Francis Szpiner, sénateur de Paris, mis en examen pour corruption

Soupçonné d'avoir échangé un logement social contre des relations sexuelles lorsqu'il était maire du XVIe arrondissement, le sénateur de Paris a été poursuivi ce jeudi. Il n'a pas été placé sous contrôle judiciaire.
Francis Szpiner, sénateur de Paris, mis en examen pour corruption
Le sénateur de Paris Francis Szpiner, le 11 juillet 2020. (Samuel Lambrozo / Wikimedia)
Par Actu17
Le jeudi 9 juillet 2026 à 18:53

Francis Szpiner, sénateur (LR) de Paris qui fut maire du XVIe arrondissement de la capitale, a été mis en examen ce jeudi pour corruption passive par un élu. Ce ténor du barreau est soupçonné d'avoir conditionné, lorsqu'il était maire, l'attribution d'un logement social à une femme en contrepartie de relations sexuelles. Des faits qu'il conteste.

Le parquet de Paris, qui a confirmé cette mise en examen révélée par Le Parisien, a précisé les raisons de l'absence d'un placement sous contrôle judiciaire : "Francis Szpiner n'a pas été placé sous contrôle judiciaire, dans la mesure où la demande de levée d'immunité n'a pas été traitée dans les temps par le Sénat."Le sénateur avait été placé en garde à vue mardi, une mesure qui a duré 48 heures.

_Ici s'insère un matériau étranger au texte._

(* ===== verification/Json.v ===== *)
(** * Package encoding/json and unicode/utf8, as far as the code uses them

    - [runes] / [encode_rune]: ranging over a Go string and [WriteRune];
    - [json]: a decoded JSON value, numbers kept as their literal text
      ([json.Number]) and objects as their members in source order;
    - [parse_value]: the grammar of [encoding/json]'s scanner, string
      unquoting included (escapes, surrogate pairs, invalid UTF-8 becoming
      U+FFFD, at most 10000 levels of nesting);
    - [quote], [compact]: the text [json.Marshal] prints for a string and for
      a [json.RawMessage]. *)
From S2P Require Import Prelude GoStd.
#[local] Open Scope Z_scope.
#[local] Arguments String.append !_ _ / : simpl nomatch.

(** ** Bytes and runes *)

Definition byte (c : ascii) : Z := Z.of_N (N_of_ascii c).
Definition of_byte (z : Z) : ascii := ascii_of_N (Z.to_N z).
Definition chr (z : Z) : string := String (of_byte z) EmptyString.

Definition RuneError : Z := 65533.

Definition in_range (lo hi z : Z) : bool := (lo <=? z) && (z <=? hi).

(** Bounds of the second byte of a multi-byte sequence that starts with [b],
    and the length of the sequence; [None] for a byte that starts none. *)
Definition utf8_first (b : Z) : option (nat * Z * Z) :=
  if in_range 194 223 b then Some (2%nat, 128, 191)
  else if b =? 224 then Some (3%nat, 160, 191)
  else if b =? 237 then Some (3%nat, 128, 159)
  else if in_range 225 239 b then Some (3%nat, 128, 191)
  else if b =? 240 then Some (4%nat, 144, 191)
  else if in_range 241 243 b then Some (4%nat, 128, 191)
  else if b =? 244 then Some (4%nat, 128, 143)
  else None.

(** [utf8.DecodeRuneInString] on a non-empty string: the rune and its width,
    [(RuneError, 1)] for an invalid sequence. *)
Definition decode_rune (c : ascii) (s : string) : Z * nat :=
  let b0 := byte c in
  if b0 <? 128 then (b0, 1%nat)
  else match utf8_first b0, s with
  | Some (2%nat, lo, hi), String c1 _ =>
      if in_range lo hi (byte c1)
      then (Z.land b0 31 * 64 + Z.land (byte c1) 63, 2%nat)
      else (RuneError, 1%nat)
  | Some (3%nat, lo, hi), String c1 (String c2 _) =>
      if in_range lo hi (byte c1) && in_range 128 191 (byte c2)
      then (Z.land b0 15 * 4096 + Z.land (byte c1) 63 * 64
            + Z.land (byte c2) 63, 3%nat)
      else (RuneError, 1%nat)
  | Some (4%nat, lo, hi), String c1 (String c2 (String c3 _)) =>
      if in_range lo hi (byte c1) && in_range 128 191 (byte c2)
         && in_range 128 191 (byte c3)
      then (Z.land b0 7 * 262144 + Z.land (byte c1) 63 * 4096
            + Z.land (byte c2) 63 * 64 + Z.land (byte c3) 63, 4%nat)
      else (RuneError, 1%nat)
  | _, _ => (RuneError, 1%nat)
  end.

De son côté, la femme qui a bénéficié de l'appartement a elle aussi été mise en examen, du chef de corruption active d'un élu. Elle a été placée sous contrôle judiciaire, avec interdiction d'entrer en contact avec Francis Szpiner.

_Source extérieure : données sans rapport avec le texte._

(* ===== verification/Auth.v ===== *)
(** * Accounts, tokens and API keys: internal/router/auth.go

    A [User] carries its permissions; pointers to token users are compared by
    the code, so a user carries the address it was allocated at ([u_ref]).
    [Auth] is the struct behind [*Auth]; a nil [*User] or [*Auth] is [None]. *)
From S2P Require Import Prelude GoStd Json Libs.
#[local] Open Scope Z_scope.

Definition passwordIterations : Z := 600000.

(** How a caller authenticated. *)
Inductive identityKind :=
  | identityAccount | identityToken | identityAPIKey | identityAnonymous.
#[global] Instance identityKind_eq_dec : EqDecision identityKind.
Proof. solve_decision. Defined.

Record User := MkUser {
  u_username : string;
  u_passwordHash : string;
  u_roles : option (list string);
  u_register : option (list string);
  u_call : option (list string);
  u_salt : string;
  u_key : string;
  u_expires : option Z; (* the zero time is None *)
  u_tokenID : string;
  u_kind : identityKind;
  u_ref : nat }.
#[global] Instance User_eta : Eta User := fun x =>
  MkUser (u_username x) (u_passwordHash x) (u_roles x) (u_register x) (u_call x)
    (u_salt x) (u_key x) (u_expires x) (u_tokenID x) (u_kind x) (u_ref x).
#[global] Instance User_eq_dec : EqDecision User.
Proof. solve_decision. Defined.

Definition user0 : User :=
  MkUser "" "" None None None "" "" None "" identityAccount 0.

Definition AnonymousUser : string := "anonymous".

Record APIKey := MkAPIKey {
  k_id : string;
  k_keyHash : string;
  k_roles : option (list string);
  k_register : option (list string);
  k_call : option (list string) }.
#[global] Instance APIKey_eta : Eta APIKey := fun x =>
  MkAPIKey (k_id x) (k_keyHash x) (k_roles x) (k_register x) (k_call x).

Definition apiKeyPrefix : string := "mk_".

(** [range] and [slices.Contains] over a slice that may be nil. *)
Definition rules (o : option (list string)) : list string := default [] o.

Definition mayIssueTokens (u : option User) : bool :=
  match u with Some u => bool_decide (u_kind u = identityAccount) | None => false end.

Record apiKeyEntry := MkKeyEntry { ke_digest : string; ke_user : User }.
Record verifiedBasic := MkVerified { vb_user : User; vb_expires : Z }.

Record Auth := MkAuth {
  a_users : gmap string User;
  a_apiKeys : gmap string apiKeyEntry;
  a_anonymous : User;
  a_slots : nat; (* password checks in progress elsewhere *)
  a_dummy : option User;
  a_tokens : gmap string User;
  a_verified : gmap string verifiedBasic;
  a_next : nat (* the next address for a user *) }.
#[global] Instance Auth_eta : Eta Auth := fun x =>
  MkAuth (a_users x) (a_apiKeys x) (a_anonymous x) (a_slots x) (a_dummy x)
    (a_tokens x) (a_verified x) (a_next x).

Definition basicCacheTTL : Z := Minute.
Definition basicCacheSize : nat := 1024.
Definition slotsCapacity : nat := 8.

(** ** Permissions *)

Definition allowsRole (u : option User) (role : string) : bool :=
  match u with None => true | Some u => Contains (rules (u_roles u)) role end.

Definition allowsRegistration (u : option User) (name : string) : bool :=
  match u with
  | None => true
  | Some u => Contains (rules (u_register u)) "*" || Contains (rules (u_register u)) name
  end.

Definition allowsCall (u : option User) (service method : string) : bool :=
  match u with
  | None => true
  | Some u =>
      Contains (rules (u_call u)) "*"
      || Contains (rules (u_call u)) (service +:+ "/*")
      || Contains (rules (u_call u)) (service +:+ "/" +:+ method)
  end.

(** [validatePermissions]: the error message, if any. *)
Definition role_ok (role : string) : bool :=
  String.eqb role "client" || String.eqb role "server".
Definition register_rule_ok (rule : string) : bool :=
  String.eqb rule "*" || negb (is_empty rule || ContainsAny rule "*/").
Definition call_rule_ok (rule : string) : bool :=
  String.eqb rule "*" ||
  let '(service, method, ok) := Cut "/" rule in
  negb (negb ok || is_empty service || ContainsByte service "*" || is_empty method
        || ContainsByte method "/" || (ContainsByte method "*" && negb (String.eqb method "*"))).

Definition validatePermissions (roles register call : option (list string)) : option string :=
  if negb (forallb role_ok (rules roles)) then Some "auth role must be client or server"%string
  else if negb (forallb register_rule_ok (rules register))
  then Some "register ACL requires exact service names or *"%string
  else if negb (forallb call_rule_ok (rules call))
  then Some "call ACL requires service/method, service/*, or *"%string
  else None.

Definition nonNilRules (r : option (list string)) : option (list string) := Some (rules r).

(** ** The auth document *)

Abbreviation upd get := (fun g r => apply_update (mk_update get g) r) (only parsing).

Definition user_fields : list (field User) :=
  [ via "username" u_username (upd u_username) dec_string;
    via "password_hash" u_passwordHash (upd u_passwordHash) dec_string;
    via "roles" u_roles (upd u_roles) (dec_slice "" dec_string);
    via "register" u_register (upd u_register) (dec_slice "" dec_string);
    via "call" u_call (upd u_call) (dec_slice "" dec_string) ].
Definition apikey_fields : list (field APIKey) :=
  [ via "id" k_id (upd k_id) dec_string;
    via "key_hash" k_keyHash (upd k_keyHash) dec_string;
    via "roles" k_roles (upd k_roles) (dec_slice "" dec_string);
    via "register" k_register (upd k_register) (dec_slice "" dec_string);
    via "call" k_call (upd k_call) (dec_slice "" dec_string) ].

Record authFile := AuthFile {
  af_users : option (list User);
  af_apiKeys : option (list APIKey) }.
#[global] Instance authFile_eta : Eta authFile :=
  fun x => AuthFile (af_users x) (af_apiKeys x).
Definition authFile_fields : list (field authFile) :=
  [ via "users" af_users (upd af_users)
      (dec_slice user0 (dec_struct_with true user_fields));
    via "api_keys" af_apiKeys (upd af_apiKeys)
      (dec_slice (MkAPIKey "" "" None None None) (dec_struct_with true apikey_fields)) ].

(** What the loop over the users has built so far. *)
Definition no_rules (o : option (list string)) : bool :=
  match rules o with [] => true | _ => false end.

Definition parse_password (u : User) : string + User :=
  match Split "$" (u_passwordHash u) with
  | [scheme; rounds; salt; key] =>
      if negb (String.eqb scheme "pbkdf2-sha256") || negb (String.eqb rounds "600000")
      then inl "unsupported password hash; use hash-password"%string
      else match hex_decode salt with
      | Some salt =>
          if negb (String.length salt =? 16)%nat then inl "invalid password hash salt"%string
          else match hex_decode key with
          | Some key =>
              if negb (String.length key =? 32)%nat then inl "invalid password hash key"%string
              else inr (u {{ u_salt := salt; u_key := key }})
          | None => inl "invalid password hash key"%string
          end
      | None => inl "invalid password hash salt"%string
      end
  | _ => inl "unsupported password hash; use hash-password"%string
  end.

Definition anonymous_message : string :=
  "the " +:+ dqs +:+ "anonymous" +:+ dqs +:+
  " user takes no password_hash, no register list, and roles [" +:+ dqs +:+
  "client" +:+ dqs +:+ "] only".

Definition add_user (u : User) (auth : Auth) : string + Auth :=
  if is_empty (u_username u) || ContainsAny (u_username u) (":" +:+ chr 13 +:+ chr 10)
     || no_rules (u_roles u)
  then inl "auth user requires a username and roles"%string
  else if bool_decide (is_Some (a_users auth !! u_username u))
          || (String.eqb (u_username u) AnonymousUser
              && bool_decide (is_Some (u_call (a_anonymous auth))))
  then inl "duplicate auth username"%string
  else match validatePermissions (u_roles u) (u_register u) (u_call u) with
  | Some err => inl err
  | None =>
      if String.eqb (u_username u) AnonymousUser then
        if negb (is_empty (u_passwordHash u)) || negb (no_rules (u_register u))
           || negb (bool_decide (rules (u_roles u) = ["client"%string]))
        then inl anonymous_message
        else inr (auth {{ a_anonymous :=
          MkUser AnonymousUser "" (u_roles u) None (nonNilRules (u_call u)) "" "" None ""
            identityAnonymous 0 }})
      else match parse_password u with
      | inl err => inl err
      | inr u => inr (auth {{ a_users ::= insert (u_username u) u; a_dummy := Some u }})
      end
  end.

Definition add_key (k : APIKey) (auth : Auth) : string + Auth :=
  if is_empty (k_id k) || ContainsAny (k_id k) ("_:" +:+ chr 13 +:+ chr 10 +:+ " ")
     || no_rules (k_roles k)
  then inl "API key requires an id (no '_' or spaces) and roles"%string
  else if bool_decide (is_Some (a_apiKeys auth !! k_id k))
  then inl "duplicate API key id"%string
  else match hex_decode (k_keyHash k) with
  | Some digest =>
      if negb (String.length digest =? 32)%nat
      then inl "API key key_hash must be a SHA-256 hex digest; use new-api-key"%string
      else match validatePermissions (k_roles k) (k_register k) (k_call k) with
      | Some err => inl err
      | None =>
          inr (auth {{ a_apiKeys ::= insert (k_id k) (MkKeyEntry digest
            (MkUser ("api-key:" +:+ k_id k) "" (k_roles k) (k_register k) (k_call k)
               "" "" None "" identityAPIKey 0)) }})
      end
  | None => inl "API key key_hash must be a SHA-256 hex digest; use new-api-key"%string
  end.

(** A loop that stops at the first error. *)
Fixpoint each {A S} (step : A -> S -> string + S) (l : list A) (s : S) : string + S :=
  match l with
  | [] => inr s
  | x :: l => match step x s with inl err => inl err | inr s => each step l s end
  end.

Definition auth0 : Auth :=
  MkAuth ∅ ∅
    (MkUser AnonymousUser "" (Some ["client"%string]) None None "" "" None "" identityAnonymous 0)
    0 None ∅ ∅ 1.

Section crypto.
Context `{Crypto}.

Du côté de la défense, Me Caroline Toby, avocate de Francis Szpiner, a insisté auprès de nos confrères sur le rejet des accusations : "Mon client conteste avec la plus grande fermeté les faits qui lui sont reprochés et s'expliquera devant le juge d'instruction ultérieurement."

Un témoignage recueilli fin 2024

Selon le quotidien francilien, l'affaire a éclaté à l'automne 2024. L'alerte est venue d'un juge d'instruction, alors chargé d'un dossier de violences conjugales. Une jeune femme a été entendue le 30 septembre 2024. Son témoignage s'est révélé accablant. Présentée comme victime de violences conjugales, cette femme a dû quitter son logement de l'avenue Foch. Elle assure avoir décroché un logement social dans des circonstances douteuses au début de l'année 2023.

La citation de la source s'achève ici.